This has been my case:
I believe it is time for wonderland to take ownership of its greatest asset which is the treasury. Farming as a service works especially in the present market condition. There is zero reason for a treasury of this size to lose money on buybacks - nor is a merger to the benefit of wonderland. Usually the larger bank acquires the smaller bank.
We need to fully implement shared revenue.
Farm as a service which wonderland and Dani and team know well
Focus on restoring the intrinsic value of the token by offering this shared revenue model. Fewer people will see benefit to shorting an asset that yields them a passive growth of value.
Stop additional treasury depleting activity (to include investing) until we have restored the value of the token Wmemo to at least pre 68k wmemo level
Focus 100% on a clear restoration of value strategy
Full transparency of funds (good start with FUNDS tab on the wonderland app)
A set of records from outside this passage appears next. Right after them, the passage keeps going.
Lemma dump_loop_clean wr :
  sink_progress wr ->
  forall (chunks : list (list byte)) rest snk,
    Forall (fun c => c <> []) chunks ->
    exists snk',
      dump_loop wr (map ReadOk chunks ++ ReadOk [] :: rest) snk
        = (Some 0, snk', rest) /\
      written snk' = written snk ++ List.concat chunks.
Proof.
  intros Hp. induction chunks as [|c chunks IH]; intros rest snk Hne.
  - exists snk. split; [reflexivity|]. simpl. rewrite app_nil_r. reflexivity.
  - inversion Hne as [|? ? Hc Hrest]; subst. simpl.
    destruct (Z.of_nat (List.length c) =? 0) eqn:E.
    { apply Z.eqb_eq in E. destruct c; [congruence | simpl in E; lia]. }
    destruct (write_buf_flush snk c Hp) as (snk1 & Hrun & Hw).
    rewrite Hrun. simpl.
    destruct (IH rest snk1 Hrest) as (snk' & Hloop & Hw').
    exists snk'. split; [exact Hloop|].
    rewrite Hw', Hw, <- app_assoc. reflexivity.
Qed.

Lemma dump_loop_result wr :
  forall reads snk ret snk' rest,
    dump_loop wr reads snk = (Some ret, snk', rest) ->
    exists consumed new,
      reads = consumed ++ rest /\
      wlog snk' = wlog snk ++ new /\
      (ret = 0 \/ ret < 0) /\
      (ret < 0 <->
       Exists read_failed consumed \/ Exists write_failed new).
Proof.
  induction reads as [|r reads IH]; intros snk ret snk' rest H; simpl in H.
  - discriminate.
  - destruct r as [data|e].
    + destruct (Z.of_nat (List.length data) =? 0).
      * injection H as <- <- <-. exists [ReadOk data], [].
        split; [reflexivity|]. split; [rewrite app_nil_r; reflexivity|].
        split; [left; reflexivity|].
        split; [lia|]. intros [Hx|Hx].
        -- inversion Hx as [? ? Hf|? ? Hf]; subst; [destruct Hf | inversion Hf].
        -- inversion Hx.
      * destruct (write_buf wr snk data (Z.of_nat (List.length data)))
          as [wret snk1] eqn:W.
        unfold write_buf in W. apply write_loop_result in W.
        destruct W as (new1 & Hl1 & Hres1).
        destruct (wret <? 0) eqn:C.
        -- injection H as <- <- <-. apply Z.ltb_lt in C.
           exists [ReadOk data], new1.
           split; [reflexivity|]. split; [exact Hl1|].
           split; [right; exact C|].
           split; [|intros _; exact C].
           intros _. right. destruct Hres1 as [[-> _]|[_ Hex]]; [lia | exact Hex].
        -- apply Z.ltb_ge in C.
           destruct Hres1 as [[-> Hall]|[Hneg _]]; [|lia].
           apply IH in H. destruct H as (consumed & new & -> & Hl & Hsign & Hiff).
           exists (ReadOk data :: consumed), (new1 ++ new).
           split; [reflexivity|].
           split; [rewrite Hl, Hl1, <- app_assoc; reflexivity|].
           split; [exact Hsign|].
           split.
           ++ intros Hneg. apply Hiff in Hneg. destruct Hneg as [Hx|Hx].
              ** left. right. exact Hx.
              ** right. apply Exists_app. right. exact Hx.
           ++ intros [Hx|Hx]; apply Hiff.
              ** inversion Hx as [? ? Hf|? ? Hf]; subst;
                   [destruct Hf | left; exact Hf].
              ** apply Exists_app in Hx. destruct Hx as [Hx|Hx].
                 --- apply Exists_exists in Hx. destruct Hx as (x & Hin & Hf).
                     rewrite Forall_forall in Hall.
                     exfalso. exact (Hall x Hin Hf).
                 --- right. exact Hx.
    + injection H as <- <- <-. exists [ReadErr e], [].
      split; [reflexivity|]. split; [rewrite app_nil_r; reflexivity|].
      split; [right; lia|].
      split; [|intros _; lia]. intros _. left. left. exact I.
Qed.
Appoint team from overlapping timezones so that someone is always at the helm
Appoint marketibg and communications to counter-FUD strategies
Once we have stabilized above 68k Wmemo levels start the process of burning all liquidated supply. Burning supply after stabilizing the price range will help prop up price in the next range - while the revenue share model will keep holders firmly entrenched.
Next focus on a goal based APY reduction (not the punative model some daos use) Utilize price to phase out rebasing - example
At 50k wmemo apy = x example 60,000%
At 60k wmemo apy = x example 45,000%
At 70k wmemo apy = x example 30,000%
At 80k Wmemo apy = x example 25,000%
At 90k Wmemo apy = x example 15,000%
At 100k wmemo apy = x example 10,000%
At 110k wmemo apy = x example 7500%
Use this model until apy = 50%
Once price of Wmemo is at a sufficient level Apy will be zero. However once Wmemo was to enter specific ranges earlier holders are made whole and will likely stay due to revenue share vs taking an opportune exit.
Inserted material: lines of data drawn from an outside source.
Lemma string_compare_lt_trans (s1 s2 s3 : string) :
  String.compare s1 s2 = Lt → String.compare s2 s3 = Lt →
  String.compare s1 s3 = Lt.
Proof.
  revert s2 s3. induction s1 as [| a1 s1 IH]; intros [| a2 s2] [| a3 s3];
    simpl; try done.
  destruct (Ascii.compare a1 a2) eqn:H12; try done.
  - apply Ascii.compare_eq_iff in H12 as ->.
    destruct (Ascii.compare a2 a3); try done. apply IH.
  - intros _. destruct (Ascii.compare a2 a3) eqn:H23; try done.
    + apply Ascii.compare_eq_iff in H23 as ->. by rewrite H12.
    + intros _. assert (Ascii.compare a1 a3 = Lt) as ->; [| done].
      unfold Ascii.compare in *. rewrite N.compare_lt_iff in *. lia.
Qed.

Lemma string_compare_trans (s1 s2 s3 : string) (c : comparison) :
  String.compare s1 s2 = c → String.compare s2 s3 = c →
  String.compare s1 s3 = c.
Proof.
  destruct c.
  - intros ->%string_compare_eq ->%string_compare_eq. apply string_compare_refl.
  - apply string_compare_lt_trans.
  - intros H12 H23. rewrite String.compare_antisym in H12, H23 |- *.
    apply CompOpp_iff in H12, H23. simpl in *.
    by rewrite (string_compare_lt_trans _ _ _ H23 H12).
Qed.

Lemma tuple_lt_trans (a b c : list string) :
  tuple_lt a b = true → tuple_lt b c = true → tuple_lt a c = true.
Proof.
  unfold tuple_lt. intros Hab Hbc.
  rewrite (list_compare_trans String.compare string_compare_eq a b c (c:=Lt)); [done | | | |].
  - apply string_compare_trans.
  - intros x y. apply String.compare_antisym.
  - by destruct (list_compare String.compare a b).
  - by destruct (list_compare String.compare b c).
Qed.

Lemma tuple_lt_trichotomy (a b : list string) :
  tuple_lt a b = false → tuple_lt b a = false → a = b.
Proof.
  unfold tuple_lt. intros Hab Hba.
  apply (list_compare_refl String.compare string_compare_eq).
  rewrite (list_compare_antisym String.compare string_compare_eq a b) in Hba;
    [| intros x y; apply String.compare_antisym].
  by destruct (list_compare String.compare a b).
Qed.

Lemma tuple_lt_irrefl (a : list string) : tuple_lt a a = false.
Proof.
  unfold tuple_lt.
  by rewrite (proj2 (list_compare_refl String.compare string_compare_eq a a) eq_refl).
Qed.

Lemma min_from_spec (best : list string) (l : list (list string)) :
  (min_from best l = best ∨ min_from best l ∈ l) ∧
  tuple_lt best (min_from best l) = false ∧
  ∀ x, x ∈ l → tuple_lt x (min_from best l) = false.
Proof.
  revert best. induction l as [| x l IH]; intros best; simpl.
  - split_and!; [by left | apply tuple_lt_irrefl |].
    intros x Hx. by apply elem_of_nil in Hx.
  - destruct (IH (if tuple_lt x best then x else best)) as (Hin & Hb & Hl).
    set (m := min_from (if tuple_lt x best then x else best) l) in *.
    destruct (tuple_lt x best) eqn:Hxb.
    + split_and!.
      * right. destruct Hin as [-> | ?]; [left | by right].
      * destruct (tuple_lt best m) eqn:Hbm; [| done].
        by rewrite (tuple_lt_trans _ _ _ Hxb Hbm) in Hb.
      * intros y [-> | Hy]%elem_of_cons; auto.
    + split_and!.
      * destruct Hin as [-> | ?]; [by left | right; by right].
      * done.
      * intros y [-> | Hy]%elem_of_cons; [| auto].
        destruct (tuple_lt x m) eqn:Hxm; [| done].
        destruct (tuple_lt m best) eqn:Hmb.
        -- by rewrite (tuple_lt_trans _ _ _ Hxm Hmb) in Hxb.
        -- rewrite (tuple_lt_trichotomy _ _ Hb Hmb) in Hxb. congruence.
Qed.

Lemma tuple_min_spec (l : list (list string)) :
  l ≠ [] →
  tuple_min l ∈ l ∧ ∀ x, x ∈ l → tuple_lt x (tuple_min l) = false.
Proof.
  destruct l as [| x l]; [done | intros _]. simpl.
  destruct (min_from_spec x l) as (Hin & Hb & Hl). split.
  - destruct Hin as [-> | ?]; [left | by right].
  - intros y [-> | Hy]%elem_of_cons; auto.
Qed.

Lemma tuple_min_ext (l1 l2 : list (list string)) :
  l1 ≠ [] → (∀ x, x ∈ l1 ↔ x ∈ l2) → tuple_min l1 = tuple_min l2.
Proof.
  intros Hne Hext.
  assert (l2 ≠ []) as Hne2.
  { destruct l1 as [| x l1]; [done |]. intros ->.
    eapply not_elem_of_nil, Hext. left. }
  destruct (tuple_min_spec l1 Hne) as [Hin1 Hmin1].
  destruct (tuple_min_spec l2 Hne2) as [Hin2 Hmin2].
  apply tuple_lt_trichotomy.
  - apply Hmin2. by apply Hext.
  - apply Hmin1. by apply Hext.
Qed.

(** ** Rotations *)

Lemma rotated_app (x y : list string) : rotated (x ++ y) (length x) = y ++ x.
Proof. unfold rotated. by rewrite drop_app_length, take_app_length. Qed.

Lemma is_rotation_split (c1 c2 : list string) :
  is_rotation c1 c2 ↔ ∃ x y, c1 = x ++ y ∧ c2 = y ++ x.
Proof.
  split.
  - intros [i ->]. exists (take i c1), (drop i c1).
    by rewrite take_drop.
  - intros (x & y & -> & ->). exists (length x). by rewrite rotated_app.
Qed.

Lemma is_rotation_refl (c : list string) : is_rotation c c.
Proof. exists 0%nat. unfold rotated. by rewrite drop_0, app_nil_r. Qed.

Lemma is_rotation_sym (c1 c2 : list string) :
  is_rotation c1 c2 → is_rotation c2 c1.
Proof.
  rewrite !is_rotation_split. intros (x & y & -> & ->). by exists y, x.
Qed.

Lemma is_rotation_trans (c1 c2 c3 : list string) :
  is_rotation c1 c2 → is_rotation c2 c3 → is_rotation c1 c3.
Proof.
  rewrite !is_rotation_split.
  intros (x & y & -> & ->) (x' & y' & Heq & ->).
  apply app_eq_app in Heq as [l [[-> ->] | [-> ->]]].
  - exists (x ++ x'), l. by rewrite <- !app_assoc.
  - exists l, (y' ++ y). by rewrite <- !app_assoc.
Qed.

Lemma is_rotation_length (c1 c2 : list string) :
  is_rotation c1 c2 → length c2 = length c1.
Proof.
  rewrite is_rotation_split. intros (x & y & -> & ->).
  rewrite !length_app. lia.
Qed.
Let Dao vote determine all levels of apy. This will assure those who hold on the riskier end of the curve are always rewarded because right now people are only holding because they are down - that should never be the reason to hold a blue chip asset
Finally, stick to ONE clear and concise direction. Execute that plan and after that plan has been executed move to the next stage of the plan. No more zig zagging. Zig zagging doesnt create momentum it creates head winds. All of this communication of plans that go unexecuted become opportunistic fud.
It was great PR to execute buybacks, but not good PR when we still havent received air drops of assets the community was promised. Also not good PR to discuss a revenue share plan one day, then the next drop a merger plan on the community. Obviously bad communication strategy.
Top priority for this Dao and for Wonderland should be to restore the intrinsic value to the token asset.